[Stored data]
● ● ● ●

Lemma find_char_first (c : ascii) (a b : str) :
  existsb (Ascii.eqb c) a = false ->
  find_char c (a ++ c :: b) = Z.of_nat (length a).
Proof.
  induction a as [|x a IH]; cbn [app existsb find_char length]; intro H.
  - now rewrite Ascii.eqb_refl.
  - apply orb_false_iff in H. destruct H as [Hx Ha].
    rewrite Ascii.eqb_sym, Hx, (IH Ha).
    destruct (Z.of_nat (length a) <? 0)%Z eqn:E; [apply Z.ltb_lt in E; lia|].
    lia.
Qed.

(** The style block is put right behind the first [>] of the rewritten
    text; when the text has no [>], [find] answers -1 and the block goes
    to the very front. *)
Theorem reinsert_place (p : str) (ps : list str) (a b : str) :
  existsb (Ascii.eqb ">") a = false ->
  reinsert (p :: ps) (a ++ ">" :: b)
  = a ++ ">" :: style_block (p :: ps) ++ b /\
  reinsert (p :: ps) a = style_block (p :: ps) ++ a.
Proof.
  intro H. unfold reinsert. split.
  - rewrite (find_char_first _ _ _ H).
    replace (Z.to_nat (Z.of_nat (length a) + 1)) with (length (a ++ [">"]))
      by (rewrite length_app; simpl; lia).
    replace (a ++ ">" :: b) with ((a ++ [">"]) ++ b)
      by (now rewrite <- app_assoc).
    rewrite firstn_app, Nat.sub_diag, firstn_all, skipn_app, Nat.sub_diag,
      skipn_all.
    cbn [firstn skipn app]. rewrite app_nil_r, <- app_assoc. reflexivity.
  - rewrite (find_char_absent _ _ H). reflexivity.
Qed.

Lemma reinsert_place_witness :
  reinsert [L ".a{}"] (L "<svg" ++ ">" :: L "<rect/></svg>")
  = L "<svg" ++ ">" :: style_block [L ".a{}"] ++ L "<rect/></svg>" /\
  reinsert [L ".a{}"] (L "<svg") = style_block [L ".a{}"] ++ L "<svg".
Proof.
  apply (reinsert_place (L ".a{}") [] (L "<svg") (L "<rect/></svg>")).
  reflexivity.
Defined.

● ● ● ●

### YOUR INSTRUCTIONS:
Copy out the entries in full, exactly as they appear.

### ANSWER BELOW:
Lemma find_char_first (c : ascii) (a b : str) :
  existsb (Ascii.eqb c) a = false ->
  find_char c (a ++ c :: b) = Z.of_nat (length a).
Proof.
  induction a as [|x a IH]; cbn [app existsb find_char length]; intro H.
  - now rewrite Ascii.eqb_refl.
  - apply orb_false_iff in H. destruct H as [Hx Ha].
    rewrite Ascii.eqb_sym, Hx, (IH Ha).
    destruct (Z.of_nat (length a) <? 0)%Z eqn:E; [apply Z.ltb_lt in E; lia|].
    lia.
Qed.

(** The style block is put right behind the first [>] of the rewritten
    text; when the text has no [>], [find] answers -1 and the block goes
    to the very front. *)
Theorem reinsert_place (p : str) (ps : list str) (a b : str) :
  existsb (Ascii.eqb ">") a = false ->
  reinsert (p :: ps) (a ++ ">" :: b)
  = a ++ ">" :: style_block (p :: ps) ++ b /\
  reinsert (p :: ps) a = style_block (p :: ps) ++ a.
Proof.
  intro H. unfold reinsert. split.
  - rewrite (find_char_first _ _ _ H).
    replace (Z.to_nat (Z.of_nat (length a) + 1)) with (length (a ++ [">"]))
      by (rewrite length_app; simpl; lia).
    replace (a ++ ">" :: b) with ((a ++ [">"]) ++ b)
      by (now rewrite <- app_assoc).
    rewrite firstn_app, Nat.sub_diag, firstn_all, skipn_app, Nat.sub_diag,
      skipn_all.
    cbn [firstn skipn app]. rewrite app_nil_r, <- app_assoc. reflexivity.
  - rewrite (find_char_absent _ _ H). reflexivity.
Qed.

Lemma reinsert_place_witness :
  reinsert [L ".a{}"] (L "<svg" ++ ">" :: L "<rect/></svg>")
  = L "<svg" ++ ">" :: style_block [L ".a{}"] ++ L "<rect/></svg>" /\
  reinsert [L ".a{}"] (L "<svg") = style_block [L ".a{}"] ++ L "<svg".
Proof.
  apply (reinsert_place (L ".a{}") [] (L "<svg") (L "<rect/></svg>")).
  reflexivity.
Defined.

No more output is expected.